#### Exercise directions
An exact copy of every record is the expected answer.

** Dataset excerpts follows **

Definition get_field (p : option Z) (f : field) : M mem Z :=
  let! a := deref p in
  match f with
  | Atime | Mtime => ld64 (a + offset f)
  | _ => ld32 (a + offset f)
  end.

Definition set_field (p : option Z) (f : field) (v : Z) : M mem unit :=
  let! a := deref p in
  match f with
  | Atime | Mtime => st64 (a + offset f) v
  | _ => st32 (a + offset f) v
  end.

(** [memset(node, 0, sizeof(inode_t))] *)
Definition clear_inode (p : option Z) : M mem unit :=
  let! a := deref p in memset a 0 (Z.to_nat INODE_SIZE).

(** ** Code *)

(** The values print_inode prints: refs, mode, size, block. *)
Definition print_inode (node : option Z) : M mem (Z * Z * Z * Z) :=
  let! r := get_field node Refs in
  let! md := get_field node Mode in
  let! s := get_field node Size in
  let! b := get_field node Block in
  ret (r, md, s, b).

Definition get_inode (inum : Z) : M mem (option Z) :=
  do! assert (inum <? SIZE) in
  let! b := bitmap_get get_inode_bitmap inum in
  if b =? 0 then ret None
  else ret (Some (inode_addr inum)).

(** The initialisation of a freshly marked inode; [now] is [time(NULL)]. *)
Definition init_inode (now : Z) (node : option Z) : M mem unit :=
  do! clear_inode node in
  do! set_field node Refs 0 in
  do! set_field node Mode 4516 (* 010644 *) in
  do! set_field node Size 0 in
  let! b := alloc_block in
  do! set_field node Block b in
  do! set_field node NextInode (-1) in
  do! set_field node Atime now in
  set_field node Mtime now.

(** The loop of alloc_inode from [i] with [n] inodes left to look at. *)
Fixpoint alloc_inode_from (now : Z) (n : nat) (i : Z) : M mem Z :=
  match n with
  | O => ret (-1)
  | S n =>
      let! b := bitmap_get get_inode_bitmap i in
      if b =? 0 then
        do! bitmap_put get_inode_bitmap i 1 in
        let! node := get_inode i in
        do! init_inode now node in
        ret i
      else alloc_inode_from now n (i + 1)
  end.

Definition alloc_inode (now : Z) : M mem Z :=
  alloc_inode_from now (Z.to_nat (SIZE - (ROOT_INODE + 1))) (ROOT_INODE + 1).

(** [while (pnode->size > BLOCK_SIZE)] of grow_inode. *)
Fixpoint grow_chain (now : Z) (fuel : nat) (pnode : option Z) : M mem unit :=
  match fuel with
  | O => fail OutOfFuel
  | S fuel =>
      let! sz := get_field pnode Size in
      if BLOCK_SIZE <? sz then
        let! nx := get_field pnode NextInode in
        do! (if nx =? -1 then
               let! fresh := alloc_inode now in set_field pnode NextInode fresh
             else ret tt) in
        let! sz := get_field pnode Size in
        let! nx := get_field pnode NextInode in
        let! pnode := get_inode nx in
        do! set_field pnode Size (sz - BLOCK_SIZE) in
        grow_chain now fuel pnode
      else ret tt
  end.

(** Each iteration lowers the size by one block, so this fuel is enough. *)
Definition grow_fuel (target_size : Z) : nat := S (Z.to_nat (target_size / BLOCK_SIZE)).

Definition grow_inode (now : Z) (node : option Z) (size : Z) : M mem Z :=
  let! s := get_field node Size in
  let! target_size := chk_int (s + size) in
  do! set_field node Size target_size in
  do! grow_chain now (grow_fuel target_size) node in
  ret 0.

(** [while (size < pnode->size - BLOCK_SIZE) pnode = get_inode(pnode->next_inode)] *)
Fixpoint find_fit (fuel : nat) (size : Z) (pnode : option Z) : M mem (option Z) :=
  match fuel with
  | O => fail OutOfFuel
  | S fuel =>
      let! s := get_field pnode Size in
      if size <? s - BLOCK_SIZE then
        let! nx := get_field pnode NextInode in
        let! pnode := get_inode nx in
        find_fit fuel size pnode
      else ret pnode
  end.

(** The deallocation loop of shrink_inode; [to_del] is not advanced. *)
Fixpoint delete_chain (fuel : nat) (inum_to_del : Z) (to_del : option Z) : M mem unit :=
  match fuel with
  | O => fail OutOfFuel
  | S fuel =>
      if 0 <? inum_to_del then
        do! bitmap_put get_inode_bitmap inum_to_del 0 in
        let! b := get_field to_del Block in
        do! free_block b in
        let! nx := get_field to_del NextInode in
        do! clear_inode to_del in
        delete_chain fuel nx to_del
      else ret tt
  end.

(** [while (pnode->next_inode != -1)] subtracting [size] from the sizes. *)
Fixpoint shrink_sizes (fuel : nat) (size : Z) (pnode : option Z) : M mem unit :=
  match fuel with
  | O => fail OutOfFuel
  | S fuel =>
      let! nx := get_field pnode NextInode in
      if negb (nx =? -1) then
        let! pnode := get_inode nx in
        let! s := get_field pnode Size in
        let! s' := chk_int (s - size) in
        do! set_field pnode Size s' in
        shrink_sizes fuel size pnode
      else ret tt
  end.

(** Chains have at most [SIZE] inodes; the deallocation loop clears the struct
    it reads from and so runs at most twice. *)
Definition shrink_inode (node : option Z) (size : Z) : M mem Z :=
  let fuel := S (Z.to_nat SIZE) in
  let! pnode := find_fit fuel size node in
  let! inum_to_del := get_field pnode NextInode in
  do! set_field pnode NextInode (-1) in
  let! to_del := get_inode inum_to_del in
  do! delete_chain 3 inum_to_del to_del in
  let! s := get_field node Size in
  let! target_size := chk_int (s - size) in
  do! set_field node Size target_size in
  do! shrink_sizes fuel size node in
  ret 0.

Definition free_inode (inum : Z) : M mem unit :=
  let! node := get_inode inum in
  let! r := get_field node Refs in
  do! assert (r =? 0) in
  let! s := get_field node Size in
  let! _ := shrink_inode node s in
  let! b := get_field node Block in
  do! free_block b in
  do! clear_inode node in
  bitmap_put get_inode_bitmap inum 0.

(** ** The inode table as an abstract table of fields *)

#[export] Instance field_eq_dec : EqDecision field.
Proof. solve_decision. Defined.

Definition width (f : field) : nat := match f with Atime | Mtime => 8%nat | _ => 4%nat end.

(** The value of a field. *)
Definition fld (m : mem) (i : Z) (f : field) : Z :=
  let v := rdn m (inode_addr i + offset f) (width f) in
  match f with Atime | Mtime => v | _ => i32 v end.

(** Values a field can hold. *)
Definition field_ok (f : field) (v : Z) : Prop :=
  match f with Atime | Mtime => 0 <= v < 2 ^ 64 | _ => INT_MIN <= v <= INT_MAX end.

Definition inode_used (m : mem) (i : Z) : bool := bit m get_inode_bitmap i.
Definition inode_meta : Z -> Prop := range get_inode_bitmap INODE_BITMAP_SIZE.
Definition inode_area (i : Z) : Z -> Prop := range (inode_addr i) INODE_SIZE.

** End of Dataset excerpts **

#### Solution for this problem
Definition get_field (p : option Z) (f : field) : M mem Z :=
  let! a := deref p in
  match f with
  | Atime | Mtime => ld64 (a + offset f)
  | _ => ld32 (a + offset f)
  end.

Definition set_field (p : option Z) (f : field) (v : Z) : M mem unit :=
  let! a := deref p in
  match f with
  | Atime | Mtime => st64 (a + offset f) v
  | _ => st32 (a + offset f) v
  end.

(** [memset(node, 0, sizeof(inode_t))] *)
Definition clear_inode (p : option Z) : M mem unit :=
  let! a := deref p in memset a 0 (Z.to_nat INODE_SIZE).

(** ** Code *)

(** The values print_inode prints: refs, mode, size, block. *)
Definition print_inode (node : option Z) : M mem (Z * Z * Z * Z) :=
  let! r := get_field node Refs in
  let! md := get_field node Mode in
  let! s := get_field node Size in
  let! b := get_field node Block in
  ret (r, md, s, b).

Definition get_inode (inum : Z) : M mem (option Z) :=
  do! assert (inum <? SIZE) in
  let! b := bitmap_get get_inode_bitmap inum in
  if b =? 0 then ret None
  else ret (Some (inode_addr inum)).

(** The initialisation of a freshly marked inode; [now] is [time(NULL)]. *)
Definition init_inode (now : Z) (node : option Z) : M mem unit :=
  do! clear_inode node in
  do! set_field node Refs 0 in
  do! set_field node Mode 4516 (* 010644 *) in
  do! set_field node Size 0 in
  let! b := alloc_block in
  do! set_field node Block b in
  do! set_field node NextInode (-1) in
  do! set_field node Atime now in
  set_field node Mtime now.

(** The loop of alloc_inode from [i] with [n] inodes left to look at. *)
Fixpoint alloc_inode_from (now : Z) (n : nat) (i : Z) : M mem Z :=
  match n with
  | O => ret (-1)
  | S n =>
      let! b := bitmap_get get_inode_bitmap i in
      if b =? 0 then
        do! bitmap_put get_inode_bitmap i 1 in
        let! node := get_inode i in
        do! init_inode now node in
        ret i
      else alloc_inode_from now n (i + 1)
  end.

Definition alloc_inode (now : Z) : M mem Z :=
  alloc_inode_from now (Z.to_nat (SIZE - (ROOT_INODE + 1))) (ROOT_INODE + 1).

(** [while (pnode->size > BLOCK_SIZE)] of grow_inode. *)
Fixpoint grow_chain (now : Z) (fuel : nat) (pnode : option Z) : M mem unit :=
  match fuel with
  | O => fail OutOfFuel
  | S fuel =>
      let! sz := get_field pnode Size in
      if BLOCK_SIZE <? sz then
        let! nx := get_field pnode NextInode in
        do! (if nx =? -1 then
               let! fresh := alloc_inode now in set_field pnode NextInode fresh
             else ret tt) in
        let! sz := get_field pnode Size in
        let! nx := get_field pnode NextInode in
        let! pnode := get_inode nx in
        do! set_field pnode Size (sz - BLOCK_SIZE) in
        grow_chain now fuel pnode
      else ret tt
  end.

(** Each iteration lowers the size by one block, so this fuel is enough. *)
Definition grow_fuel (target_size : Z) : nat := S (Z.to_nat (target_size / BLOCK_SIZE)).

Definition grow_inode (now : Z) (node : option Z) (size : Z) : M mem Z :=
  let! s := get_field node Size in
  let! target_size := chk_int (s + size) in
  do! set_field node Size target_size in
  do! grow_chain now (grow_fuel target_size) node in
  ret 0.

(** [while (size < pnode->size - BLOCK_SIZE) pnode = get_inode(pnode->next_inode)] *)
Fixpoint find_fit (fuel : nat) (size : Z) (pnode : option Z) : M mem (option Z) :=
  match fuel with
  | O => fail OutOfFuel
  | S fuel =>
      let! s := get_field pnode Size in
      if size <? s - BLOCK_SIZE then
        let! nx := get_field pnode NextInode in
        let! pnode := get_inode nx in
        find_fit fuel size pnode
      else ret pnode
  end.

(** The deallocation loop of shrink_inode; [to_del] is not advanced. *)
Fixpoint delete_chain (fuel : nat) (inum_to_del : Z) (to_del : option Z) : M mem unit :=
  match fuel with
  | O => fail OutOfFuel
  | S fuel =>
      if 0 <? inum_to_del then
        do! bitmap_put get_inode_bitmap inum_to_del 0 in
        let! b := get_field to_del Block in
        do! free_block b in
        let! nx := get_field to_del NextInode in
        do! clear_inode to_del in
        delete_chain fuel nx to_del
      else ret tt
  end.

(** [while (pnode->next_inode != -1)] subtracting [size] from the sizes. *)
Fixpoint shrink_sizes (fuel : nat) (size : Z) (pnode : option Z) : M mem unit :=
  match fuel with
  | O => fail OutOfFuel
  | S fuel =>
      let! nx := get_field pnode NextInode in
      if negb (nx =? -1) then
        let! pnode := get_inode nx in
        let! s := get_field pnode Size in
        let! s' := chk_int (s - size) in
        do! set_field pnode Size s' in
        shrink_sizes fuel size pnode
      else ret tt
  end.

(** Chains have at most [SIZE] inodes; the deallocation loop clears the struct
    it reads from and so runs at most twice. *)
Definition shrink_inode (node : option Z) (size : Z) : M mem Z :=
  let fuel := S (Z.to_nat SIZE) in
  let! pnode := find_fit fuel size node in
  let! inum_to_del := get_field pnode NextInode in
  do! set_field pnode NextInode (-1) in
  let! to_del := get_inode inum_to_del in
  do! delete_chain 3 inum_to_del to_del in
  let! s := get_field node Size in
  let! target_size := chk_int (s - size) in
  do! set_field node Size target_size in
  do! shrink_sizes fuel size node in
  ret 0.

Definition free_inode (inum : Z) : M mem unit :=
  let! node := get_inode inum in
  let! r := get_field node Refs in
  do! assert (r =? 0) in
  let! s := get_field node Size in
  let! _ := shrink_inode node s in
  let! b := get_field node Block in
  do! free_block b in
  do! clear_inode node in
  bitmap_put get_inode_bitmap inum 0.

(** ** The inode table as an abstract table of fields *)

#[export] Instance field_eq_dec : EqDecision field.
Proof. solve_decision. Defined.

Definition width (f : field) : nat := match f with Atime | Mtime => 8%nat | _ => 4%nat end.

(** The value of a field. *)
Definition fld (m : mem) (i : Z) (f : field) : Z :=
  let v := rdn m (inode_addr i + offset f) (width f) in
  match f with Atime | Mtime => v | _ => i32 v end.

(** Values a field can hold. *)
Definition field_ok (f : field) (v : Z) : Prop :=
  match f with Atime | Mtime => 0 <= v < 2 ^ 64 | _ => INT_MIN <= v <= INT_MAX end.

Definition inode_used (m : mem) (i : Z) : bool := bit m get_inode_bitmap i.
Definition inode_meta : Z -> Prop := range get_inode_bitmap INODE_BITMAP_SIZE.
Definition inode_area (i : Z) : Z -> Prop := range (inode_addr i) INODE_SIZE.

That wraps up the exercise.